*** Opening Data for this task ***
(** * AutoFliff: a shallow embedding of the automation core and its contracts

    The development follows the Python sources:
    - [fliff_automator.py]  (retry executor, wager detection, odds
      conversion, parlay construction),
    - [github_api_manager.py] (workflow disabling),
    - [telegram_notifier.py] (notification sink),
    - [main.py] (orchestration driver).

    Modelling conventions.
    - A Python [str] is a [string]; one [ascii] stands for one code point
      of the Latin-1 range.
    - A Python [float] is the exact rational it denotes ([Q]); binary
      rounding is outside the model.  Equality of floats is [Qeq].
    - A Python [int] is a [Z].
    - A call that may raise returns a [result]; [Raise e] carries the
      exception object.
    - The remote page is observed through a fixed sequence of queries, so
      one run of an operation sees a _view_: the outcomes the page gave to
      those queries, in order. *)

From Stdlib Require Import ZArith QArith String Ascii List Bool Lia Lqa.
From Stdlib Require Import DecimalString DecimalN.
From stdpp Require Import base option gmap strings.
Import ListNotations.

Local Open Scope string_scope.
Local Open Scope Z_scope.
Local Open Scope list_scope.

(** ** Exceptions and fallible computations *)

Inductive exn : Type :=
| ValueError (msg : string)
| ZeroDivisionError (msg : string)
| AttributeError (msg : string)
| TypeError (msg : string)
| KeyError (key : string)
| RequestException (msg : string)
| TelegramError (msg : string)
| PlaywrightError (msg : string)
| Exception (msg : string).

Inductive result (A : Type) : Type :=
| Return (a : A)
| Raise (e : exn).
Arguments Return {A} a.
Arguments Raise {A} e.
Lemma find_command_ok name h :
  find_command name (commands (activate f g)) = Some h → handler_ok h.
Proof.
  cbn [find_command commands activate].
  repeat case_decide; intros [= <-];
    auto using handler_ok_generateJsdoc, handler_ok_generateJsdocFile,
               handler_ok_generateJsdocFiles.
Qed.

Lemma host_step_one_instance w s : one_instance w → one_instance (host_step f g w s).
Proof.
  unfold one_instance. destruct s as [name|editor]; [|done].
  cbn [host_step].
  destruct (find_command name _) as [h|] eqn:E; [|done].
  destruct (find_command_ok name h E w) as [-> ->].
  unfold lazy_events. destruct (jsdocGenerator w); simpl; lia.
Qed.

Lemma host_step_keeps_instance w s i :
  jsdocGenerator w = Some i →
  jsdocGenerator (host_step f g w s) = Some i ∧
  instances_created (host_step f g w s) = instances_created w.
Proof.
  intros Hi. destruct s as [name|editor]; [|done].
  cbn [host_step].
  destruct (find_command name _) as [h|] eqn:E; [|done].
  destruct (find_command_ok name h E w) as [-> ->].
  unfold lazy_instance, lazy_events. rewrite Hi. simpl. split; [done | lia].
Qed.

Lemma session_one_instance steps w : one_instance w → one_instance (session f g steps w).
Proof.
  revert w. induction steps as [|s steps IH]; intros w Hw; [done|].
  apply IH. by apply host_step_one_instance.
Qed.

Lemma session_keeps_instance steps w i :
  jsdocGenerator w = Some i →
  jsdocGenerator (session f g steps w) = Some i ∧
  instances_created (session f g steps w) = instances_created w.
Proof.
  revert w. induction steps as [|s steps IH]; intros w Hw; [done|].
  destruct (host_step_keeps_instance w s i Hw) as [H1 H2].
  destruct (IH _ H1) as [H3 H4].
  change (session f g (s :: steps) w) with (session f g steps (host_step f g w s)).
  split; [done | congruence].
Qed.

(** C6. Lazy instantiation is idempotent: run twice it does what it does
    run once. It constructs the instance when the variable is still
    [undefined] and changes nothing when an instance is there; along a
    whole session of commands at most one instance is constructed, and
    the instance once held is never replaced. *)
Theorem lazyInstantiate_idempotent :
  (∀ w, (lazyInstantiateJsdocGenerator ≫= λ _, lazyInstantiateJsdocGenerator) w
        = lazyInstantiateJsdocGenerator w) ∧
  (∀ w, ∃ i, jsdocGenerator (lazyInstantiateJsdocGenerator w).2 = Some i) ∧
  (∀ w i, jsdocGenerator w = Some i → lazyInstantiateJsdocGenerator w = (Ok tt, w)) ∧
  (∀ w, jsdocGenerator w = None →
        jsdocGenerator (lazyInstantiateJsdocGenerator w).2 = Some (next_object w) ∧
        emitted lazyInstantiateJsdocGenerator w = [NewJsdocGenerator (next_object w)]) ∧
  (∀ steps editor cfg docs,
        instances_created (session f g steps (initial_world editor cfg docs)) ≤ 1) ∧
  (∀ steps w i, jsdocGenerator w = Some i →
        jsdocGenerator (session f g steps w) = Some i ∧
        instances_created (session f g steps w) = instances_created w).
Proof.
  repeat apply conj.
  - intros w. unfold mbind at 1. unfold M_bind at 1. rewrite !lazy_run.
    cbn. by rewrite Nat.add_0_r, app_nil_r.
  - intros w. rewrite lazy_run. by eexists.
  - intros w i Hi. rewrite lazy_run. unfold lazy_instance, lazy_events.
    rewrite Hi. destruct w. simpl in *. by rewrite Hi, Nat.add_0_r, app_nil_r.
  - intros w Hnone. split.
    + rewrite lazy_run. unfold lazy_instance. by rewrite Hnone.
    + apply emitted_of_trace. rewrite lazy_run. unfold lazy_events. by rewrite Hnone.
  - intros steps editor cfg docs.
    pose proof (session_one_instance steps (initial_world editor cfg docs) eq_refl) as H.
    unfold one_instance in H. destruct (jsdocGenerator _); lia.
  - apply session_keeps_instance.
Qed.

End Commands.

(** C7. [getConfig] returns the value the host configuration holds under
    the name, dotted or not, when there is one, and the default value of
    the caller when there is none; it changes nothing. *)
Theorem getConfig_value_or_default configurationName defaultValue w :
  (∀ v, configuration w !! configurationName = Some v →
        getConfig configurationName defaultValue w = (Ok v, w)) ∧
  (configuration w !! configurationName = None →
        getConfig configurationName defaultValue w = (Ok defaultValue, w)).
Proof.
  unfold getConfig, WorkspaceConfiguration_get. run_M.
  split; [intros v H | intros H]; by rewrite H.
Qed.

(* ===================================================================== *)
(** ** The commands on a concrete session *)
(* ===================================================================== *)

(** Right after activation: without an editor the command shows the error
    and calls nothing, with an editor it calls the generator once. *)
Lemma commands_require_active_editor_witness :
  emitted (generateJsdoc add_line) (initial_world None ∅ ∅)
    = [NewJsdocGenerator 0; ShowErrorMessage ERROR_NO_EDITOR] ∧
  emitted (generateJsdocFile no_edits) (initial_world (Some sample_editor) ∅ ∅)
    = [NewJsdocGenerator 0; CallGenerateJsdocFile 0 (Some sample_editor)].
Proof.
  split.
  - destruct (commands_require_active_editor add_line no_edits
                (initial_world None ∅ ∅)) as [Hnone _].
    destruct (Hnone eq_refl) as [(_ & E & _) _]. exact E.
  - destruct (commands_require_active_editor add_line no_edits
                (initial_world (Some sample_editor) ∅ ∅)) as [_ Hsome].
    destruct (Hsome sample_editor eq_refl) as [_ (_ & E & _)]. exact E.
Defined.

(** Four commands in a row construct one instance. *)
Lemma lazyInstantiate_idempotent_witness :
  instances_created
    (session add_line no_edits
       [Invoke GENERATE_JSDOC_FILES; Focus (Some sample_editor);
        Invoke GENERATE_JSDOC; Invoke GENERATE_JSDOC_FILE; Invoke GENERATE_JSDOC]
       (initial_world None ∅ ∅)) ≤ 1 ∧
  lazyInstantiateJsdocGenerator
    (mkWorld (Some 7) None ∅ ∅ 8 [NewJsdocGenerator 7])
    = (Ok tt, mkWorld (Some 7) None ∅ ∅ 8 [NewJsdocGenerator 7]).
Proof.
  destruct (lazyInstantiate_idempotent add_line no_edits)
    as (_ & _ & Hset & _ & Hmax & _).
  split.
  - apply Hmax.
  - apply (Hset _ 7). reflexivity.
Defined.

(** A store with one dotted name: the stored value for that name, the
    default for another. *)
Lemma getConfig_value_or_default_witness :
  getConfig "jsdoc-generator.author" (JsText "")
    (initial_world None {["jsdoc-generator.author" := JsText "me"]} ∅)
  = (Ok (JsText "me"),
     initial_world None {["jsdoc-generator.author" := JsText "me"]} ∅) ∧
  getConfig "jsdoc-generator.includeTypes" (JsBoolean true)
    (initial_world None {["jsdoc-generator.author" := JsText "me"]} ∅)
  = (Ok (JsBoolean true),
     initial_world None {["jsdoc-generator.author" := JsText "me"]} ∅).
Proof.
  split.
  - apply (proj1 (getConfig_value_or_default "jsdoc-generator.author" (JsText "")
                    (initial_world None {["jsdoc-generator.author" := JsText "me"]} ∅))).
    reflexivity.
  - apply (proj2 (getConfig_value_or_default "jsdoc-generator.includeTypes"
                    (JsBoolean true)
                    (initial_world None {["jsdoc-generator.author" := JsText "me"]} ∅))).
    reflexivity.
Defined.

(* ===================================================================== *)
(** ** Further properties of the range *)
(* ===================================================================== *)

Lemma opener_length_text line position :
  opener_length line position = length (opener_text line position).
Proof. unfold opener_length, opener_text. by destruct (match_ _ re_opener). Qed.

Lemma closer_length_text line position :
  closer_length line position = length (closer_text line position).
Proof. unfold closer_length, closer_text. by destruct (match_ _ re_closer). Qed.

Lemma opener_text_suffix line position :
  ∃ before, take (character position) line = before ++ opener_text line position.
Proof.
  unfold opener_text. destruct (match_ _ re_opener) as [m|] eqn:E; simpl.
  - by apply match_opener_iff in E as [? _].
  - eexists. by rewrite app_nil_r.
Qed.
*** Closing Data for this task ***
_What the task asks_.
Each line from the first line of the entries up to and including the line containing "Local Open Scope list_scope." should be transcribed exactly, with all other lines left out.

_Response to this task_.
(** * AutoFliff: a shallow embedding of the automation core and its contracts

    The development follows the Python sources:
    - [fliff_automator.py]  (retry executor, wager detection, odds
      conversion, parlay construction),
    - [github_api_manager.py] (workflow disabling),
    - [telegram_notifier.py] (notification sink),
    - [main.py] (orchestration driver).

    Modelling conventions.
    - A Python [str] is a [string]; one [ascii] stands for one code point
      of the Latin-1 range.
    - A Python [float] is the exact rational it denotes ([Q]); binary
      rounding is outside the model.  Equality of floats is [Qeq].
    - A Python [int] is a [Z].
    - A call that may raise returns a [result]; [Raise e] carries the
      exception object.
    - The remote page is observed through a fixed sequence of queries, so
      one run of an operation sees a _view_: the outcomes the page gave to
      those queries, in order. *)

From Stdlib Require Import ZArith QArith String Ascii List Bool Lia Lqa.
From Stdlib Require Import DecimalString DecimalN.
From stdpp Require Import base option gmap strings.
Import ListNotations.

Local Open Scope string_scope.
Local Open Scope Z_scope.
Local Open Scope list_scope.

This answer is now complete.